Ich nehme schon ein bisschen von dem wahr, wie ungleich und schlechter Frauen im Vergleich zu Männern in nahezu allen Gesellschaften behandelt werden, was an Stereotypen über Frauen wie Männern schief oder falsch bis gefährlich ist, und wie sich Privilegien als weißer, nicht behinderter, wirtschaftlich gut situierter, heterosexueller Mann wohl gestalten und überlagern. Aber die schiere, offenbar allgegenwärtige Übermacht dieser Verhältnisse und nicht zuletzt die unbestreitbare eigene Verwicklung darin machen es schwer, darüber überhaupt gezielt nachzudenken und nicht schnell überwältigt und kleinmütig zu werden. (Oder sich bei den tausend überall herumliegenden Gründen zu bedienen, dass diese Verhältnisse gar nicht existierten, oder von der Natur vorgegeben seien, oder halb so schlimm, oder ganz auf den Kopf gestellt und andersherum, oder die Schuld anderer, oder man sowieso nichts daran ändern könnte usw. usf.)

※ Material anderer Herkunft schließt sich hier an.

Lemma open_inv m r seg : inv m r → seg_ok seg →
  m !! flow_table.key (seg_src_ip seg) (seg_src_port seg) (seg_dst_port seg) = None →
  ∃ m', inv m' (open stack r seg).
Proof using.
  intros Hinv Hseg Hm. unfold open. destruct (free_slots r) as [|i rest] eqn:Efree.
  { exists m. eapply inv_quiet; [|exact Hinv]. eapply quiet_trans; [|apply silent_quiet, send_rst_silent]. done. }
  change (env (set_free_slots r rest)) with (env r). change (slot (set_free_slots r rest) i) with (slot r i).
  destruct (rte_rand (env r)) as [rnd w]. set (c := opened stack (slot r i) seg (u32 rnd)).
  set (k := flow_table.key _ _ _) in Hm. assert (Ek : flow_key c = k) by reflexivity.
  exists (<[k := i]> m). eapply inv_quiet; [apply silent_quiet, send_syn_ack_silent|].
  assert (Haddr : addr_ok c) by (exact (conj (sk_ip _ Hseg) (conj (sk_ip0 _ Hseg) (conj (sk_sp _ Hseg) (sk_dp _ Hseg))))).
  destruct Hinv. destruct (proj1 (i_free0 i)) as [Hi Hfree]; [rewrite Efree; by left|].
  assert (Hsz : Z.of_nat (size (<[k := i]> m)) = Z.of_nat (size m) + 1) by (rewrite map_size_insert, Hm; lia).
  rewrite Efree in *. inversion i_free_nd0 as [|? ? Hnin Hnd]. subst. simpl in i_count0.
  destruct (flow_table.insert_spec n (flows r) m k i) as [_ Hrep]; [done|rewrite <- Ek; by apply addr_key|lia|].
  set (r' := set_flows _ _).
  assert (Hs : ∀ j, inr n j → slot r' j = if decide (i = j) then c else slot r j).
  { intros j Hj. exact (slot_put r i j c i_len0 Hi Hj). }
  assert (Hna : i ∉ awaiting_release r) by (intros Hin; destruct (i_await0 i Hin) as (_ & ? & _); congruence).
  assert (Hnack : i ∉ ack_list r).
  { intros Hin. destruct (i_acks0 i Hin) as (_ & [?|[_ (? & _)]]); congruence. }
  assert (Hnfin : i ∉ finalize_list r) by (intros [_ Hin]%i_fin0; apply i_finp0 in Hin; congruence).
  split; cbn [r' set_flows set_env put_slot set_slots set_free_slots flows neighbors free_slots awaiting_release ack_list
              finalize_list slots]; try done.
  - by rewrite length_insert.
  - intros j Hj. at_slot Hs j; auto.
  - intros k' j. rewrite lookup_insert_Some. intros [[<- <-]|[Hne Hk]].
    + split; [done|]. rewrite Hs, decide_True by done. done.
    + destruct (i_map0 _ _ Hk) as (Hj & Hkj & ? & ?). split; [done|]. at_slot Hs j; [congruence|done].
  - intros j Hj. at_slot Hs j.
    + intros _ _. rewrite Ek. apply lookup_insert_eq.
    + intros Hst Haw. pose proof (i_live0 j Hj Hst Haw) as Hl. rewrite lookup_insert_ne; [done|]. intros E1. congruence.
  - intros j. split.
    + intros Hin. destruct (proj1 (i_free0 j)) as [Hj Hst]; [by right|]. split; [done|]. at_slot Hs j; done.
    + intros [Hj Hst]. at_slot Hs j; [done|]. assert (Hin : j ∈ i :: rest) by (by apply i_free0).
      apply elem_of_cons in Hin as [->|?]; done.
  - intros j Hin. destruct (i_await0 j Hin) as (Hj & ? & ?). split; [done|]. at_slot Hs j; done.
  - lia.
  - intros j Hin. destruct (i_acks0 j Hin) as (Hj & Hd). split; [done|]. at_slot Hs j; done.
  - intros j Hj. at_slot Hs j; auto. done.
  - intros j. rewrite i_fin0. split; intros [Hj Hp]; (split; [done|]); at_slot Hs j; try done.
    exfalso. apply Hnfin, i_fin0. done.
  - intros j Hj. at_slot Hs j; auto. done.
  - intros j Hj. at_slot Hs j; auto. done.
Qed.
End inv.
Definition demo_seg (pkt : rte_mbuf) : segment :=
  match parse_frame true 0x0a000001 pkt with
  | V_tcp seg => seg
  | _ => {| seg_src_mac := []; seg_src_ip := 0; seg_src_port := 0; seg_dst_port := 0; seg_seq := 0; seg_ack := 0;
            seg_flags := 0; seg_window := 0; seg_payload := []; seg_len := 0; seg_options := [] |}
  end.

(** The peer's FIN on the open connection. *)
Lemma segment_follows_diagram_witness :
  ∃ before s after, path demo.stack (slot demo.open 0) (demo_seg demo.fin) st_established before s ∧
    path demo.stack (slot demo.open 0) (demo_seg demo.fin) s after st_close_wait ∧
    settled demo.stack (slot demo.open 0) (demo_seg demo.fin) st_close_wait.
Proof.
  pose proof (segment_follows_diagram demo.stack demo.open 0 (demo_seg demo.fin)) as Hp. cbv zeta in Hp.
  assert (Ha : aborts demo.stack (slot demo.open 0) (demo_seg demo.fin) = false) by (vm_compute; reflexivity).
  assert (H1 : state (slot demo.open 0) = st_established) by (vm_compute; reflexivity).
  assert (H2 : state (slot (process_segment demo.stack demo.open 0 (demo_seg demo.fin)) 0) = st_close_wait) by (vm_compute; reflexivity).
  rewrite Ha in Hp. destruct Hp as (_ & (b & s & a & Hb & Hs & Hn & _) & _); [split; [discriminate|vm_compute; reflexivity]|].
  rewrite H1 in Hb. rewrite H2 in Hs, Hn. exists b, s, a. exact (conj Hb (conj Hs Hn)).
Defined.
End diagram_run.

Hier hilft es, wenn jemand diesen dicken Knoten einmal aufdröseln kann, die ganzen realen Auswirkungen unserer Gesellschaftsordnung aufführt, worin sie wurzeln, was sie mit denen tun, die zur dominierten wie auch der dominierenden Gruppe gehören, welche Strategien der Verneinung existieren, was das mit einem selbst zu tun hat und was man tun kann, um etwas zu Positiveren zu verändern. Eine solche Hilfe ist das Buch The Gender Knot. Unraveling Our Patriarchal Legacy von Allan G. Johnson, einem amerikanischen Soziologen. Ich hatte in den vergangenen Tagen beim Lesen das fortwährende Gefühl, dass da jemand Ordnung in meine Gedanken und vieles auf den Punkt bringt, was ich bislang nur diffus gedacht oder wahrgenommen hatte. Ich könnte jetzt seitenweise für mich augenöffnende Abschnitte zitieren, aber versuche lieber, ein paar der wichtigsten Punkte wiederzugeben.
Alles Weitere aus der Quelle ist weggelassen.